DiskCryptor 1.4.1 Released

DiskCryptor version 1.4.1 (build 850.118.206) introduces a number of significant improvements to the EFI bootloader, Secure Boot integration, and command-line tooling. This release continues the ongoing effort to modernize DiskCryptor’s pre-boot environment and to improve compatibility with current firmware, storage, and platform configurations.

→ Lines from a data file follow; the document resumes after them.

(** The status for an argument with properties [props] where the preempted
    context is at the operation [b]. *)
Definition op_typecheck (b props : Z) : uacpi_status :=
  let check ok_mask :=
    if Z.land props ok_mask =? 0 then UACPI_STATUS_AML_INCOMPATIBLE_OBJECT_TYPE else UACPI_STATUS_OK in
  match parse_op_of b with
  | Some UACPI_PARSE_OP_SIMPLE_NAME => check UACPI_OP_PROPERTY_SIMPLE_NAME
  | Some UACPI_PARSE_OP_TARGET => check (Z.lor UACPI_OP_PROPERTY_TARGET UACPI_OP_PROPERTY_SUPERNAME)
  | Some (UACPI_PARSE_OP_SUPERNAME | UACPI_PARSE_OP_SUPERNAME_OR_UNRESOLVED) => check UACPI_OP_PROPERTY_SUPERNAME
  | Some (UACPI_PARSE_OP_TERM_ARG | UACPI_PARSE_OP_TERM_ARG_UNWRAP_INTERNAL | UACPI_PARSE_OP_TERM_ARG_OR_NAMED_OBJECT
         | UACPI_PARSE_OP_TERM_ARG_OR_NAMED_OBJECT_OR_UNRESOLVED | UACPI_PARSE_OP_OPERAND | UACPI_PARSE_OP_STRING
         | UACPI_PARSE_OP_COMPUTATIONAL_DATA) => check UACPI_OP_PROPERTY_TERM_ARG
  | _ => UACPI_STATUS_INVALID_ARGUMENT
  end.

(** ** The operations *)

Definition op_spec (code : Z) : option uacpi_op_spec :=
  match uacpi_get_op_spec code with Ok spec => Some spec | _ => None end.

Section operations.
Context {I : Type} `{ItemArray I}.

Local Abbreviation ctx := (op_context I).

Definition with_pc (v : Z) (c : ctx) : ctx :=
  MkCtx v (preempted c) (tracked_pkg_idx c) (switched_from c) (items c) (ctx_op c).
Definition with_preempted (b : bool) (c : ctx) : ctx :=
  MkCtx (pc c) b (tracked_pkg_idx c) (switched_from c) (items c) (ctx_op c).
Definition with_tracked (v : Z) (c : ctx) : ctx :=
  MkCtx (pc c) (preempted c) v (switched_from c) (items c) (ctx_op c).
Definition with_switched_from (v : Z) (c : ctx) : ctx :=
  MkCtx (pc c) (preempted c) (tracked_pkg_idx c) v (items c) (ctx_op c).
Definition with_items (its : I) (c : ctx) : ctx :=
  MkCtx (pc c) (preempted c) (tracked_pkg_idx c) (switched_from c) its (ctx_op c).

(** The program counter has 8 bits. *)
Definition skip (n : Z) (c : ctx) : ctx := with_pc (u8 (pc c + n)) c.

Definition op_decode_cursor (c : ctx) : option Z :=
  match program (ctx_op c) with Inline l | OutOfLine l => l !! Z.to_nat (pc c) end.

Definition op_decode_byte (c : ctx) : option (Z * ctx) :=
  b ← op_decode_cursor c; Some (b, skip 1 c).

Definition op_decode_aml_op (c : ctx) : option (Z * ctx) :=
  '(lo, c) ← op_decode_byte c;
  '(hi, c) ← op_decode_byte c;
  Some (Z.lor lo (Z.shiftl hi 8), c).

(** The item at an index of the program, or the one [item] points to. *)
Definition item_array_at (i : Z) (c : ctx) : option item := items_at (Z.to_nat i) (items c).

Definition the_item (p : item_ptr) (c : ctx) : option item :=
  match p with
  | NoItem => None
  | LastItem => items_last (items c)
  | ItemAt i => items_at i (items c)
  | Stale it => Some it
  end.

(** Storing through [item]; a removed context is not written to. *)
Definition set_the_item (p : item_ptr) (it : item) (c : ctx) : option ctx :=
  match p with
  | LastItem => its ← items_set_last it (items c); Some (with_items its c)
  | ItemAt i => its ← items_set i it (items c); Some (with_items its c)
  | NoItem | Stale _ => None
  end.

Definition require_kind (w : want) (it : item) : option unit := if wanted w (holds it) then Some tt else None.

Definition pop_item (c : ctx) : option ctx :=
  it ← items_last (items c);
  if releasable it then its ← items_pop (items c); Some (with_items its c) else None.

(** The package length that ends the instruction has to be one. *)
Definition apply_tracked_pkg (c : ctx) : option unit :=
  if tracked_pkg_idx c =? 0 then Some tt
  else it ← item_array_at (tracked_pkg_idx c - 1) c; require_kind WPkg it.

(** [ret] at the top of the next iteration. *)
Definition continue_with (ret : uacpi_status) (c : ctx) (p : item_ptr) : effect I :=
  if is_error ret then Error ret else Continue c p false.

Definition exec_end (c : ctx) : option (effect I) := _ ← apply_tracked_pkg c; Some Finish.

Definition exec_skip_if_null (a : answer) (p : item_ptr) (c : ctx) : option (effect I) :=
  '(idx, c) ← op_decode_byte c;
  it ← item_array_at idx c;
  null ← is_null (a_test a) (holds it);
  if null : bool then exec_end c else Some (Continue c p false).

(** The context stays at the operation until the argument is there. *)
Definition exec_preempt (c : ctx) : option (effect I) := Some (Preempt (with_preempted true (skip (-1) c))).

(** An item that [item] points to is read, or changed. *)
Definition reading (w : want) (p : item_ptr) (c : ctx) : option unit := it ← the_item p c; require_kind w it.

Definition storing (v : content) (p : item_ptr) (c : ctx) : option ctx :=
  it ← the_item p c; set_the_item p (MkItem (type_of it) v) c.

Definition exec_pkglen (a : answer) (p : item_ptr) (c : ctx) : option (effect I) :=
  c ← storing Pkg p c; Some (continue_with (a_status a) c p).

Definition exec_tracked_pkglen (a : answer) (p : item_ptr) (c : ctx) : option (effect I) :=
  n ← items_size (items c); exec_pkglen a p (with_tracked (u8 (Z.of_nat n)) c).

(** The bytes of an inline immediate, little endian. *)
Fixpoint inline_value (n : nat) (c : ctx) : option (Z * ctx) :=
  match n with
  | O => Some (0, c)
  | S n' => '(b, c) ← op_decode_byte c; '(v, c) ← inline_value n' c; Some (b + 256 * v, c)
  end.

Definition exec_load_inline_imm (p : item_ptr) (c : ctx) : option (effect I) :=
  '(src_width, c) ← op_decode_byte c;
  '(v, c) ← inline_value (Z.to_nat src_width) c;
  c ← storing (Bits (Some v)) p c;
  Some (Continue c p false).

Definition exec_load_inline_imm_as_object (p : item_ptr) (c : ctx) : option (effect I) :=
  _ ← reading WObj p c;
  '(_, c) ← inline_value 8 c;
  Some (Continue c p false).

(** The destination has eight bytes; the test is whether the code is long
    enough. *)
Definition exec_load_imm (as_object : bool) (a : answer) (p : item_ptr) (c : ctx) : option (effect I) :=
  '(width, c) ← op_decode_byte c;
  if negb (a_test a) then Some (Error UACPI_STATUS_AML_BAD_ENCODING)
  else if 8 <? width then None
  else if as_object then _ ← reading WObj p c; Some (Continue c p false)
  else c ← storing (Bits None) p c; Some (Continue c p false).

(** An object is changed in place. *)
Definition exec_object (p : item_ptr) (c : ctx) : option (effect I) :=
  _ ← reading WObj p c; Some (Continue c p false).

Definition exec_record_aml_pc (p : item_ptr) (c : ctx) : option (effect I) :=
  c ← storing (Bits None) p c; Some (Continue c p false).

Definition exec_typecheck (a : answer) (p : item_ptr) (c : ctx) : option (effect I) :=
  '(_, c) ← op_decode_byte c;
  _ ← reading WObj p c;
  Some (if a_test a then Continue c p false else Error UACPI_STATUS_AML_INCOMPATIBLE_OBJECT_TYPE).

Definition exec_imm_decrement (p : item_ptr) (c : ctx) : option (effect I) :=
  '(idx, c) ← op_decode_byte c;
  it ← item_array_at idx c;
  match holds it with
  | Bits v =>
      its ← items_set (Z.to_nat idx) (MkItem (type_of it) (Bits ((λ v, u64 (v - 1)) <$> v))) (items c);
      Some (Continue (with_items its c) p false)
  | _ => None
  end.

Definition exec_item_pop (c : ctx) : option (effect I) := c ← pop_item c; Some (Continue c LastItem false).

Definition exec_if_has_data (a : answer) (p : item_ptr) (c : ctx) : option (effect I) :=
  '(bytes_skip, c) ← op_decode_byte c;
  if tracked_pkg_idx c =? 0 then None
  else
    it ← item_array_at (tracked_pkg_idx c - 1) c;
    _ ← require_kind WPkg it;
    Some (Continue (if a_test a then c else skip bytes_skip c) p false).

(** The operations that look at a pointer, of the last item or of one that is
    named. *)
Definition if_null (skip_if_null : bool) (a : answer) (it : item) (p : item_ptr) (c : ctx) : option (effect I) :=
  null ← is_null (a_test a) (holds it);
  '(bytes_skip, c) ← op_decode_byte c;
  Some (Continue (if eqb null skip_if_null then skip bytes_skip c else c) p false).

Definition exec_if_last_null (skip_if_null : bool) (a : answer) (p : item_ptr) (c : ctx) : option (effect I) :=
  it ← the_item p c; if_null skip_if_null a it p c.

Definition exec_if_null (skip_if_null : bool) (a : answer) (p : item_ptr) (c : ctx) : option (effect I) :=
  '(idx, c) ← op_decode_byte c;
  it ← item_array_at idx c;
  if_null skip_if_null a it p c.

Definition exec_if_last_equals (a : answer) (p : item_ptr) (c : ctx) : option (effect I) :=
  '(value, c) ← op_decode_byte c;
  '(bytes_skip, c) ← op_decode_byte c;
  it ← the_item p c;
  match holds it with
  | Bits v =>
      let equal := match v with Some v => v =? value | None => a_test a end in
      Some (Continue (if equal then c else skip bytes_skip c) p false)
  | _ => None
  end.

(** The test is whether the integer is zero. *)
Definition exec_if_last_false (skip_if_false : bool) (a : answer) (p : item_ptr) (c : ctx) : option (effect I) :=
  '(bytes_skip, c) ← op_decode_byte c;
  _ ← reading WObj p c;
  Some (Continue (if eqb (a_test a) skip_if_false then skip bytes_skip c else c) p false).

Definition exec_jmp (p : item_ptr) (c : ctx) : option (effect I) :=
  '(target, c) ← op_decode_byte c; Some (Continue (with_pc target c) p false).

(** A name is looked up or created.  [abortable] says that the first pending
    instruction is a condition.  The node is null when there is an error. *)
Definition exec_namestring (a : answer) (persist abortable : bool) (prev_op : Z) (op : uacpi_parse_op)
    (p : item_ptr) (c : ctx) : option (effect I) :=
  let create :=
    bool_decide (op = UACPI_PARSE_OP_CREATE_NAMESTRING ∨ op = UACPI_PARSE_OP_CREATE_NAMESTRING_OR_NULL_IF_LOAD) in
  let ret := a_status a in
  c ← storing (if is_error ret then null else Node) p c;
  let is_ok :=
    if prev_op =? 0 then op_code (ctx_op c) =? UACPI_AML_OP_ExternalOp
    else op_allows_unresolved prev_op && op_allows_unresolved (parse_op_value op) in
  let unresolved := bool_decide (ret = UACPI_STATUS_NOT_FOUND) in
  let ret := if unresolved && is_ok then UACPI_STATUS_OK else ret in
  let excusable :=
    persist && bool_decide (ret = UACPI_STATUS_AML_OBJECT_ALREADY_EXISTS ∨ ret = UACPI_STATUS_NOT_FOUND) in
  if excusable && abortable then Some (AbortCondition p)
  else
    let ret := if excusable && op_allows_unresolved_if_load op then UACPI_STATUS_OK else ret in
    let ret := if bool_decide (ret = UACPI_STATUS_NOT_FOUND) then UACPI_STATUS_AML_UNDEFINED_REFERENCE else ret in
    if create && negb persist then
      _ ← reading WNode p c;
      Some (continue_with ret c p)
    else Some (continue_with ret c p).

The command-line tool dccon has been extended with new functionality for EFI-based deployments. Two new commands, -mkefipxe and -mkefiiso, allow the creation of EFI-bootable PXE images and ISO files directly from DiskCryptor tooling, simplifying network boot and installation workflows. In addition, a new -efi menu has been introduced, providing the ability to list, query, and modify EFI variables from within DiskCryptor, consolidating EFI-related functionality in a single, consistent interface. As part of this reorganization, the existing -sb_info functionality has been moved from the -boot menu to the new -efi menu, where it more logically belongs.

Secure Boot support has been further expanded. A new -mok menu has been added to manage the Machine Owner Key (MOK) list used by the Secure Boot shim, closely mirroring the behavior and feature set of the Linux mokutil tool. This enables direct inspection and management of MOK entries without leaving the DiskCryptor environment. In parallel, an ARM64 shim loader has been added, extending Secure Boot support to ARM64 systems and improving DiskCryptor’s viability on modern non-x86 platforms.

On the storage side, the EFI bootloader now includes native support for 4K sector disks. This improves compatibility with modern storage devices that expose 4Kn sector layouts and avoids reliance on 512-byte sector emulation. Several boot- and Secure-Boot-related issues have also been addressed. A spurious Secure Boot warning that could appear when encrypting non-boot volumes has been fixed, and the bootloader has been corrected to properly handle encrypted partitions that were created using a format operation rather than the encrypt workflow.

Overall, this release focuses on strengthening DiskCryptor’s EFI and Secure Boot capabilities, improving hardware compatibility, and providing more powerful and coherent tooling for advanced deployment scenarios.